In this research, an upgraded and environmentally friendly process involving WO/Co-ZIF nanocomposite was used for the removal of Cefixime from the aqueous solutions. Intelligent decision-making was employed using various models including Support Vector Regression (SVR), Genetic Algorithm (GA), Artificial Neural Network (ANN), Simulation Optimization Language for Visualized Excel Results (SOLVER), and Response Surface Methodology (RSM). SVR, ANN, and RSM models were used for modeling and predicting results, while GA and SOLVER models were employed to achieve the optimal conditions for Cefixime degradation. The primary goal of applying different models was to achieve the best conditions with high accuracy in Cefixime degradation. Based on R analysis, the quadratic factorial model in RSM was selected as the best model, and the regression coefficients obtained from it were used to evaluate the performance of artificial intelligence models. According to the quadratic factorial model, interactions between pH and time, pH and catalyst amount, as well as reaction time and catalyst amount were identified as the most significant factors in predicting results. In a comparison between the different models based on Mean Absolute Error (MAE), Root Mean Square Error (RMSE), and Coefficient of Determination (R Score) indices, the SVR model was selected as the best model for the prediction of the results, with a higher R Score (0.98), and lower MAE (1.54) and RMSE (3.91) compared to the ANN model. Both ANN and SVR models identified pH as the most important parameter in the prediction of the results. According to the Genetic Algorithm, interactions between the initial concentration of Cefixime with reaction time, as well as between the initial concentration of Cefixime and catalyst amount, had the greatest impact on selecting the optimal values. Using the Genetic Algorithm and SOLVER models, the optimum values for the initial concentration of Cefixime, pH, time, and catalyst amount were determined to be (6.14 mg L, 3.13, 117.65 min, and 0.19 g L) and (5 mg L, 3, 120 min, and 0.19 g L), respectively. Given the presented results, this research can contribute significantly to advancements in intelligent decision-making and optimization of the pollutant removal processes from the environment.

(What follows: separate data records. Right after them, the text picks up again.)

(** With valid indices and a kernel that is initialised, a node is added. *)
Lemma AddNodeWithParameters_run ins outs ims id ids bd reg s :
  buildable (sg_graph s) -> initialises reg ->
  Forall (tensor_index (zlength (tensors_ (sg_graph s)))) ins ->
  Forall (tensor_index (zlength (tensors_ (sg_graph s)))) outs ->
  (bd <> 0 -> forall i, i ∈ ins -> i ∉ outs) ->
  exists s', Subgraph.AddNodeWithParameters ins outs ims id ids bd reg s = (Done (zlength (nodes_and_registration_ (sg_graph s))), s') /\
    node_added ins outs ims bd reg (sg_graph s) (sg_graph s').
Proof.
  intros Hb Hi Hins Houts Hd. unfold Subgraph.AddNodeWithParameters, owning.
  rewrite (bind_done this _ s (sg_graph s) s) by done. rewrite bool_decide_eq_false_2 by apply Hb.
  set (s0 := SG (sg_heap s) (set_state_ kStateUninvokable (sg_graph s)) (sg_world s)).
  rewrite (bind_done (upd (set_state_ kStateUninvokable)) _ s tt s0) by done.
  rewrite (bind_done _ _ _ _ _ (CheckTensorIndices_ok ins s0 Hins)), (bind_done _ _ _ _ _ (CheckTensorIndices_ok outs s0 Houts)).
  assert (Hov : (if negb (bd =? 0) then CheckInputAndOutputForOverlap ins outs else ret tt) s0 = (Done tt, s0)).
  { destruct (Z.eqb_spec bd 0); [done|]. by apply CheckOverlap_ok, Hd. }
  rewrite (bind_done _ _ _ _ _ Hov).
  assert (Hb0 : buildable (sg_graph s0)) by (destruct Hb; by split).
  destruct (push_node_run ins outs ims s0) as (s1 & Hpush & _). rewrite (bind_done _ _ _ _ _ Hpush).
  assert (Hinit : exists ud s2, (if negb (id =? 0) then OpInit reg id ids else OpInit reg bd 0) s1 = (Done ud, s2) /\
    ud <> TfLiteKernelInitFailed /\ initial s1 s2) by (destruct (negb (id =? 0)); by apply OpInit_run).
  destruct Hinit as (ud & s2 & Hrun & Hud & Hi2). rewrite (bind_done _ _ _ _ _ Hrun).
  destruct (Z.eqb_spec ud TfLiteKernelInitFailed); [done|].
  destruct (finish_node_run ins outs ims ud id ids bd reg s0 s1 s2 Hpush Hi2 Hb0) as (s3 & Hfin & [Hn Hp Hbu Ht]).
  rewrite (bind_done _ _ _ _ _ Hfin). exists s3. split; [done|]. by split.
Qed.
End AddNode.

#[local] Existing Instance initial_preorder.

(** ** What becomes of a node that is added *)

Section Outcomes.
Context {P W : Type} {MP : MemoryPlanner P} {MM : Malloc} {SS : StdSort}.
Abbreviation S := (sgstate P W).
Context {SB : Siblings W} {CB : Callbacks S} {CBOk : CallbacksOk CB}.
Implicit Types s : S.

(** [room n]: there is memory for the options of [n] more operators.  Freeing makes no less of it. *)
Context (room : nat -> heap -> Prop).
Context (room_free : forall n h a, room n h -> room n (Heap (delete a (live h)) (mem h))).

(** The room stays, and so do the blocks. *)
Definition keeps_room (h h' : heap) : Prop :=
  (forall n, room n h -> room n h') /\ forall a, is_Some (live h !! a) -> is_Some (live h' !! a).

(** The initialisation of the kernel returns, whether it fails or not, and leaves the others' memory. *)
Definition kernel_returns (reg : TfLiteRegistration) : Prop :=
  registration_external reg = 0 /\
  forall f b l s, reg_init reg = Some f ->
    exists ud s', call_init f None b l s = (Done ud, s') /\ keeps_room (sg_heap s) (sg_heap s').

(** It may fail, and it may succeed. *)
Definition may_fail (reg : TfLiteRegistration) : Prop :=
  exists f b l s, reg_init reg = Some f /\ fst (call_init f None b l s) = Done TfLiteKernelInitFailed.
Definition may_succeed (reg : TfLiteRegistration) : Prop :=
  reg_init reg = None \/
  exists f b l s ud, reg_init reg = Some f /\ fst (call_init f None b l s) = Done ud /\ ud <> TfLiteKernelInitFailed.

Lemma OpInit_outcome reg b l s : kernel_returns reg ->
  exists ud s', OpInit reg b l s = (Done ud, s') /\ keeps_room (sg_heap s) (sg_heap s') /\ initial s s' /\
    if ud =? TfLiteKernelInitFailed then may_fail reg else may_succeed reg.
Proof.
  intros [He Hi]. unfold OpInit, op_dispatch. rewrite He. cbn. destruct (reg_init reg) as [f|] eqn:Hf.
  - destruct (Hi f b l s eq_refl) as (ud & s' & Hrun & Hk). exists ud, s'. split_and!; [done|done| |].
    + pose proof (initial_call_init f None b l s) as H. by rewrite Hrun in H.
    + destruct (Z.eqb_spec ud TfLiteKernelInitFailed) as [->|Hud]; [|right]; exists f, b, l, s; rewrite Hrun; eauto 8.
  - exists 0, s. split_and!; [done|by split|reflexivity|by left].
Qed.

(** The indices are those of tensors or omitted, and where there are options no input is an output. *)
Definition arrays_valid (n bd : Z) (ins outs : list Z) : Prop :=
  Forall (tensor_index n) ins /\ Forall (tensor_index n) outs /\ (bd <> 0 -> forall i, i ∈ ins -> i ∉ outs).

(** [g'] is [g] with the arrays of a node whose kernel was not initialised: it has no place in the
    plan, and its arrays are freed. *)
Record node_dropped (ins outs ims : list Z) (g g' : Subgraph P) : Prop := {
  dropped_node : exists nd, cores g' = cores g ++ [(nd, registration_zero)] /\
    node_inputs nd = ins /\ node_outputs nd = outs /\ node_intermediates nd = ims;
  dropped_freed : zlength (nodes_and_registration_ g) ∈ freed_nodes_ g';
  dropped_plan : execution_plan_ g' = execution_plan_ g;
  dropped_buildable : buildable g';
  dropped_tensors : zlength (tensors_ g) <= zlength (tensors_ g') }.

(** [g'] is [g], found inconsistent. *)
Record node_rejected (g g' : Subgraph P) : Prop := {
  rejected_nodes : nodes_and_registration_ g' = nodes_and_registration_ g;
  rejected_plan : execution_plan_ g' = execution_plan_ g;
  rejected_consistent : consistent_ g' = false;
  rejected_buildable : buildable g';
  rejected_tensors : tensors_ g' = tensors_ g }.

Definition node_outcome (ins outs ims : list Z) (bd : Z) (reg : TfLiteRegistration) (g : Subgraph P)
    (r : outcome Z) (g' : Subgraph P) : Prop :=
  (r = Done (zlength (nodes_and_registration_ g)) /\ may_succeed reg /\ node_added ins outs ims bd reg g g') \/
  (r = Fail kTfLiteError /\ may_fail reg /\ node_dropped ins outs ims g g') \/
  (r = Fail kTfLiteError /\ ~ arrays_valid (zlength (tensors_ g)) bd ins outs /\ node_rejected g g').

(** The options of a node that is not added are freed. *)
Definition held (bd : Z) (h : heap) : Prop := bd = 0 \/ is_Some (live h !! bd).
(** The channel of an element, as a number in three digits. *)
Lemma channel_range y x d : 0 <= d < c -> 0 <= (y mod bs * bs + x mod bs) * c + d < c * bs * bs.
Proof.
  intros Hd. pose proof (Z.mod_pos_bound y bs Hbs). pose proof (Z.mod_pos_bound x bs Hbs).
  assert (0 <= y mod bs * bs + x mod bs < bs * bs) by nia. nia.
Qed.

Lemma to_depth_in idx : in_box space idx -> in_box depth (to_depth idx).
Proof.
  intros Hb. destruct (in_box4 _ _ Hb eq_refl) as (b & y & x & d & ->).
  apply in_box4_iff in Hb as (Hb & Hy & Hx & Hd). apply in_box4_iff.
  split_and!; try lia; try (apply Z.div_pos; lia); try (apply Z.div_lt_upper_bound; lia); by apply channel_range.
Qed.

Lemma to_space_in idx : in_box depth idx -> in_box space (to_space idx).
Proof.
  intros Hb. destruct (in_box4 _ _ Hb eq_refl) as (b & y & x & d & ->).
  apply in_box4_iff in Hb as (Hb & Hy & Hx & Hd). apply in_box4_iff.
  pose proof (Z.mod_pos_bound d c Hc). pose proof (Z.mod_pos_bound (d / c) bs Hbs).
  assert (0 <= d / c < bs * bs) by (split; [apply Z.div_pos; lia|apply Z.div_lt_upper_bound; lia]).
  assert (0 <= d / c / bs < bs) by (split; [apply Z.div_pos; lia|apply Z.div_lt_upper_bound; lia]).
  split_and!; nia.
Qed.

Lemma to_space_to_depth idx : in_box depth idx -> to_depth (to_space idx) = idx.
Proof.
  intros Hb. destruct (in_box4 _ _ Hb eq_refl) as (b & y & x & d & ->).
  apply in_box4_iff in Hb as (Hb & Hy & Hx & Hd).
  assert (0 <= d / c < bs * bs) by (split; [apply Z.div_pos; lia|apply Z.div_lt_upper_bound; lia]).
  assert (0 <= d / c / bs < bs) by (split; [apply Z.div_pos; lia|apply Z.div_lt_upper_bound; lia]).
  pose proof (Z.mod_pos_bound (d / c) bs Hbs).
  cbn. rewrite !Z.div_add_l, !(Z.add_comm (_ * bs)), !Z.mod_add, (Z.div_small (d / c / bs)), (Z.div_small ((d / c) mod bs)),
    (Z.mod_small (d / c / bs)), Z.mod_mod by lia.
  do 2 f_equal; [lia|]. f_equal; [lia|]. f_equal.
  pose proof (Z.div_mod (d / c) bs). pose proof (Z.div_mod d c). nia.
Qed.

Lemma to_depth_to_space idx : in_box space idx -> to_space (to_depth idx) = idx.
Proof.
  intros Hb. destruct (in_box4 _ _ Hb eq_refl) as (b & y & x & d & ->).
  apply in_box4_iff in Hb as (Hb & Hy & Hx & Hd).
  pose proof (Z.mod_pos_bound y bs Hbs). pose proof (Z.mod_pos_bound x bs Hbs).
  cbn. rewrite Z.div_add_l, (Z.div_small d c), Z.add_0_r, Z.div_add_l, (Z.div_small (x mod bs)), Z.add_0_r by lia.
  rewrite (Z.add_comm (y mod bs * bs)), Z.mod_add, Z.mod_mod by lia.
  rewrite (Z.add_comm (_ * c)), Z.mod_add, (Z.mod_small d c) by lia.
  pose proof (Z.div_mod y bs). pose proof (Z.div_mod x bs). do 2 f_equal; [lia|]. f_equal. lia.
Qed.

(** The channel and the pixel of a block, as the loops compute them. *)
Lemma block_arithmetic {S} y x d (k : Z -> Z -> Z -> M S unit) s :
  0 <= y -> 0 <= x -> 0 <= d < c -> y <= INT32_MAX -> x <= INT32_MAX -> c * bs * bs <= INT32_MAX ->
  (let* row := int_rem y bs in
   let* column := int_rem x bs in
   let* block := int_mul_add row bs column in
   let* z := int_mul_add block c d in
   let* w := int_div x bs in
   let* h := int_div y bs in
   k z w h) s = k ((y mod bs * bs + x mod bs) * c + d) (x / bs) (y / bs) s.
Proof.
  intros Hy Hx Hd Hym Hxm Hm.
  assert (Hrem : forall a (s : S), 0 <= a <= INT32_MAX -> int_rem a bs s = (Done (a mod bs), s)).
  { intros a s' Ha. unfold int_rem. erewrite bind_done by (by apply int_div_ok). by rewrite Z.rem_mod_nonneg by lia. }
  pose proof (Z.mod_pos_bound y bs Hbs). pose proof (Z.mod_pos_bound x bs Hbs).
  pose proof (channel_range y x d Hd). assert (0 <= y mod bs * bs + x mod bs) by nia.
  do 2 erewrite bind_done by (apply Hrem; lia).
  erewrite bind_done by (apply int_mul_add_ok; nia).
  erewrite bind_done by (apply int_mul_add_ok; lia).
  by do 2 erewrite bind_done by (apply int_div_ok; lia).
Qed.

Lemma dims4 {S} d0 d1 d2 d3 (k : Z -> Z -> Z -> Z -> M S unit) s :
  (let* e3 := Dims [d0; d1; d2; d3] 3 in
   let* e2 := Dims [d0; d1; d2; d3] 2 in
   let* e1 := Dims [d0; d1; d2; d3] 1 in
   let* e0 := Dims [d0; d1; d2; d3] 0 in k e3 e2 e1 e0) s = k d3 d2 d1 d0 s.
Proof. done. Qed.

Hypothesis Hfits : product space <= INT32_MAX.

Lemma product_depth : product depth = product space.
Proof. unfold depth, space, product. cbn. lia. Qed.

(** The dimensions of an index that exists fit. *)
Lemma fits_of_index idx : in_box space idx -> h * bs <= INT32_MAX /\ w * bs <= INT32_MAX /\ c * bs * bs <= INT32_MAX.
Proof.
  intros Hb. destruct (in_box4 _ _ Hb eq_refl) as (b & y & x & d & ->).
  apply in_box4_iff in Hb as (Hb & Hy & Hx & Hd). unfold space, product in Hfits. cbn in Hfits.
  assert (0 < h) by nia. assert (0 < w) by nia.
  assert (Hle : forall a k, 0 <= a -> 1 <= k -> a * k <= INT32_MAX -> a <= INT32_MAX) by (intros; nia).
  assert (Hpos : 0 < n) by nia.
  assert (0 < n * (w * bs * c)) by (repeat apply Z.mul_pos_pos; lia).
  assert (0 < n * (h * bs * c)) by (repeat apply Z.mul_pos_pos; lia).
  assert (0 < n * h * w) by (repeat apply Z.mul_pos_pos; lia).
  assert (0 < c * bs * bs) by (repeat apply Z.mul_pos_pos; lia).
  split_and!; [apply (Hle _ (n * (w * bs * c)))|apply (Hle _ (n * (h * bs * c)))|apply (Hle _ (n * h * w))]; lia.
Qed.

在这项研究中,使用了一种升级的、环保的 WO/Co-ZIF 纳米复合材料工艺,用于从水溶液中去除头孢克肟。使用各种模型,包括支持向量回归(SVR)、遗传算法(GA)、人工神经网络(ANN)、可视化 Excel 结果的模拟优化语言(SOLVER)和响应面方法论(RSM),进行智能决策。SVR、ANN 和 RSM 模型用于建模和预测结果,而 GA 和 SOLVER 模型则用于实现头孢克肟降解的最佳条件。应用不同模型的主要目的是在头孢克肟降解方面达到最佳条件,并具有高精度。基于 R 分析,选择 RSM 中的二次因子模型作为最佳模型,并使用从该模型中获得的回归系数来评估人工智能模型的性能。根据二次因子模型,确定 pH 和时间、pH 和催化剂用量以及反应时间和催化剂用量之间的相互作用是预测结果的最重要因素。根据平均绝对误差(MAE)、均方根误差(RMSE)和决定系数(R 分数)指标对不同模型进行比较,选择 SVR 模型作为预测结果的最佳模型,具有更高的 R 分数(0.98),以及较低的 MAE(1.54)和 RMSE(3.91),优于 ANN 模型。ANN 和 SVR 模型都将 pH 确定为预测结果的最重要参数。根据遗传算法,头孢克肟的初始浓度与反应时间之间以及头孢克肟的初始浓度与催化剂用量之间的相互作用对选择最佳值具有最大影响。使用遗传算法和 SOLVER 模型,确定头孢克肟的初始浓度、pH、时间和催化剂用量的最佳值分别为(6.14mg/L、3.13、117.65min 和 0.19g/L)和(5mg/L、3、120min 和 0.19g/L)。鉴于所提出的结果,这项研究可以为环境中污染物去除过程的智能决策和优化做出重大贡献。